# Stored data entries
_ _ _
(** [qs'] is [qs] with [b] appended to queue [idx]. *)
Record appended (qs qs' : auxtrace_queues) (idx : Z) (b : auxtrace_buffer) : Prop := {
  ap_ok : queues_ok qs';
  ap_nr : next_buffer_nr qs' = u64 (next_buffer_nr qs + 1);
  ap_other : forall i, 0 <= i -> i <> idx -> queue_of qs' i = queue_of qs i;
  ap_queue : queue_of qs' idx = Queue (buffers qs idx ++ [b]) (b_tid b) (b_cpu b) true
}.

Lemma queue_at_ok qs idx b :
  queues_ok qs -> 0 <= idx < nr_queues qs -> joins b (queue_of qs idx) ->
  exists qs', queue_at qs idx b [] = QOk (number_buffer b (next_buffer_nr qs)) qs' [] /\
    appended qs qs' idx (number_buffer b (next_buffer_nr qs)).
Proof.
  intros Hok Hi Hj. unfold queue_at, queue_of, nr_queues, zlen in *.
  destruct (lookup_lt_is_Some_2 (queue_array qs) (Z.to_nat idx)) as [q Hq]; [lia|]. rewrite Hq.
  rewrite (list_lookup_total_correct _ _ _ Hq) in Hj.
  assert (Hput : forall q', q_head q' = q_head q -> q_tid q' = b_tid b -> q_cpu q' = b_cpu b -> q_set q' = true ->
    let b' := number_buffer b (next_buffer_nr qs) in
    let qs1 := set_queue qs idx (Queue (q_head q' ++ [b']) (q_tid q') (q_cpu q') (q_set q')) in
    appended qs (Queues (queue_array qs1) true true (u64 (next_buffer_nr qs1 + 1))) idx b').
  { intros q' H1 H2 H3 H4 b' qs1. split.
    - destruct Hok as (j & Hjj & Hnr). exists j. split; [done|]. rewrite <- Hnr.
      unfold nr_queues, zlen, qs1, set_queue. cbn [queue_array]. by rewrite length_insert.
    - done.
    - intros i H0 Hne. unfold queue_of. cbn [queue_array qs1 set_queue].
      apply list_lookup_total_insert_ne. lia.
    - unfold queue_of, buffers, queue_of. cbn [queue_array qs1 set_queue].
      rewrite list_lookup_total_insert_eq by lia.
      rewrite (list_lookup_total_correct _ _ _ Hq), H1, H2, H3, H4. done. }
  destruct (q_set q) eqn:Hset; cbn [negb].
  - destruct Hj as [Hj | [Hc Ht]]; [congruence|]. rewrite Hc, Ht, !Z.eqb_refl. cbn [negb orb].
    eexists. split; [reflexivity|]. by apply (Hput (Queue (q_head q) (b_tid b) (b_cpu b) true)).
  - eexists. split; [reflexivity|]. by apply (Hput (Queue (q_head q) (b_tid b) (b_cpu b) true)).
Qed.

Lemma queue_buffer_ok qs idx b :
  queues_ok qs -> 0 <= idx < 2 ^ 26 -> joins b (queue_of qs idx) ->
  exists qs', auxtrace_queues__queue_buffer qs idx b [] =
      QOk (number_buffer b (next_buffer_nr qs)) qs' [] /\
    appended qs qs' idx (number_buffer b (next_buffer_nr qs)).
Proof.
  intros Hok Hi Hj. unfold auxtrace_queues__queue_buffer.
  destruct (Z.leb_spec (nr_queues qs) idx) as [Hg|Hg]; [|apply queue_at_ok; done || lia].
  rewrite u32_small by lia. destruct (grow_ok qs (idx + 1) Hok) as (qs1 & -> & Hok1 & Hn1 & Hsame & Hnum); [lia|].
  rewrite <- Hsame in Hj. destruct (queue_at_ok qs1 idx b Hok1) as (qs' & Hq & [A1 A2 A3 A4]); [lia|done|].
  rewrite Hq, Hnum. exists qs'. split; [done|]. split; [done| | |].
  - by rewrite A2, Hnum.
  - intros i H0 Hne. by rewrite A3.
  - rewrite A4, Hnum. unfold buffers. by rewrite Hsame.
Qed.

(** The buffer of a file as it is queued: with its address when the whole file
    is mapped. *)
Definition placed (s : aux_session) (b : auxtrace_buffer) : auxtrace_buffer :=
  if one_mmap s
  then set_data b (b_data_offset b - one_mmap_offset s + one_mmap_addr s) (b_data_needs_freeing b)
  else b.

(** A session on a file on a 64-bit machine. *)
Definition file_session (s : aux_session) : Prop := is_pipe s = false /\ bits_per_long s = 64.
_ _ _
# Brief
Output the records exactly.

# Written solution
(** [qs'] is [qs] with [b] appended to queue [idx]. *)
Record appended (qs qs' : auxtrace_queues) (idx : Z) (b : auxtrace_buffer) : Prop := {
  ap_ok : queues_ok qs';
  ap_nr : next_buffer_nr qs' = u64 (next_buffer_nr qs + 1);
  ap_other : forall i, 0 <= i -> i <> idx -> queue_of qs' i = queue_of qs i;
  ap_queue : queue_of qs' idx = Queue (buffers qs idx ++ [b]) (b_tid b) (b_cpu b) true
}.

Lemma queue_at_ok qs idx b :
  queues_ok qs -> 0 <= idx < nr_queues qs -> joins b (queue_of qs idx) ->
  exists qs', queue_at qs idx b [] = QOk (number_buffer b (next_buffer_nr qs)) qs' [] /\
    appended qs qs' idx (number_buffer b (next_buffer_nr qs)).
Proof.
  intros Hok Hi Hj. unfold queue_at, queue_of, nr_queues, zlen in *.
  destruct (lookup_lt_is_Some_2 (queue_array qs) (Z.to_nat idx)) as [q Hq]; [lia|]. rewrite Hq.
  rewrite (list_lookup_total_correct _ _ _ Hq) in Hj.
  assert (Hput : forall q', q_head q' = q_head q -> q_tid q' = b_tid b -> q_cpu q' = b_cpu b -> q_set q' = true ->
    let b' := number_buffer b (next_buffer_nr qs) in
    let qs1 := set_queue qs idx (Queue (q_head q' ++ [b']) (q_tid q') (q_cpu q') (q_set q')) in
    appended qs (Queues (queue_array qs1) true true (u64 (next_buffer_nr qs1 + 1))) idx b').
  { intros q' H1 H2 H3 H4 b' qs1. split.
    - destruct Hok as (j & Hjj & Hnr). exists j. split; [done|]. rewrite <- Hnr.
      unfold nr_queues, zlen, qs1, set_queue. cbn [queue_array]. by rewrite length_insert.
    - done.
    - intros i H0 Hne. unfold queue_of. cbn [queue_array qs1 set_queue].
      apply list_lookup_total_insert_ne. lia.
    - unfold queue_of, buffers, queue_of. cbn [queue_array qs1 set_queue].
      rewrite list_lookup_total_insert_eq by lia.
      rewrite (list_lookup_total_correct _ _ _ Hq), H1, H2, H3, H4. done. }
  destruct (q_set q) eqn:Hset; cbn [negb].
  - destruct Hj as [Hj | [Hc Ht]]; [congruence|]. rewrite Hc, Ht, !Z.eqb_refl. cbn [negb orb].
    eexists. split; [reflexivity|]. by apply (Hput (Queue (q_head q) (b_tid b) (b_cpu b) true)).
  - eexists. split; [reflexivity|]. by apply (Hput (Queue (q_head q) (b_tid b) (b_cpu b) true)).
Qed.

Lemma queue_buffer_ok qs idx b :
  queues_ok qs -> 0 <= idx < 2 ^ 26 -> joins b (queue_of qs idx) ->
  exists qs', auxtrace_queues__queue_buffer qs idx b [] =
      QOk (number_buffer b (next_buffer_nr qs)) qs' [] /\
    appended qs qs' idx (number_buffer b (next_buffer_nr qs)).
Proof.
  intros Hok Hi Hj. unfold auxtrace_queues__queue_buffer.
  destruct (Z.leb_spec (nr_queues qs) idx) as [Hg|Hg]; [|apply queue_at_ok; done || lia].
  rewrite u32_small by lia. destruct (grow_ok qs (idx + 1) Hok) as (qs1 & -> & Hok1 & Hn1 & Hsame & Hnum); [lia|].
  rewrite <- Hsame in Hj. destruct (queue_at_ok qs1 idx b Hok1) as (qs' & Hq & [A1 A2 A3 A4]); [lia|done|].
  rewrite Hq, Hnum. exists qs'. split; [done|]. split; [done| | |].
  - by rewrite A2, Hnum.
  - intros i H0 Hne. by rewrite A3.
  - rewrite A4, Hnum. unfold buffers. by rewrite Hsame.
Qed.

(** The buffer of a file as it is queued: with its address when the whole file
    is mapped. *)
Definition placed (s : aux_session) (b : auxtrace_buffer) : auxtrace_buffer :=
  if one_mmap s
  then set_data b (b_data_offset b - one_mmap_offset s + one_mmap_addr s) (b_data_needs_freeing b)
  else b.

(** A session on a file on a 64-bit machine. *)
Definition file_session (s : aux_session) : Prop := is_pipe s = false /\ bits_per_long s = 64.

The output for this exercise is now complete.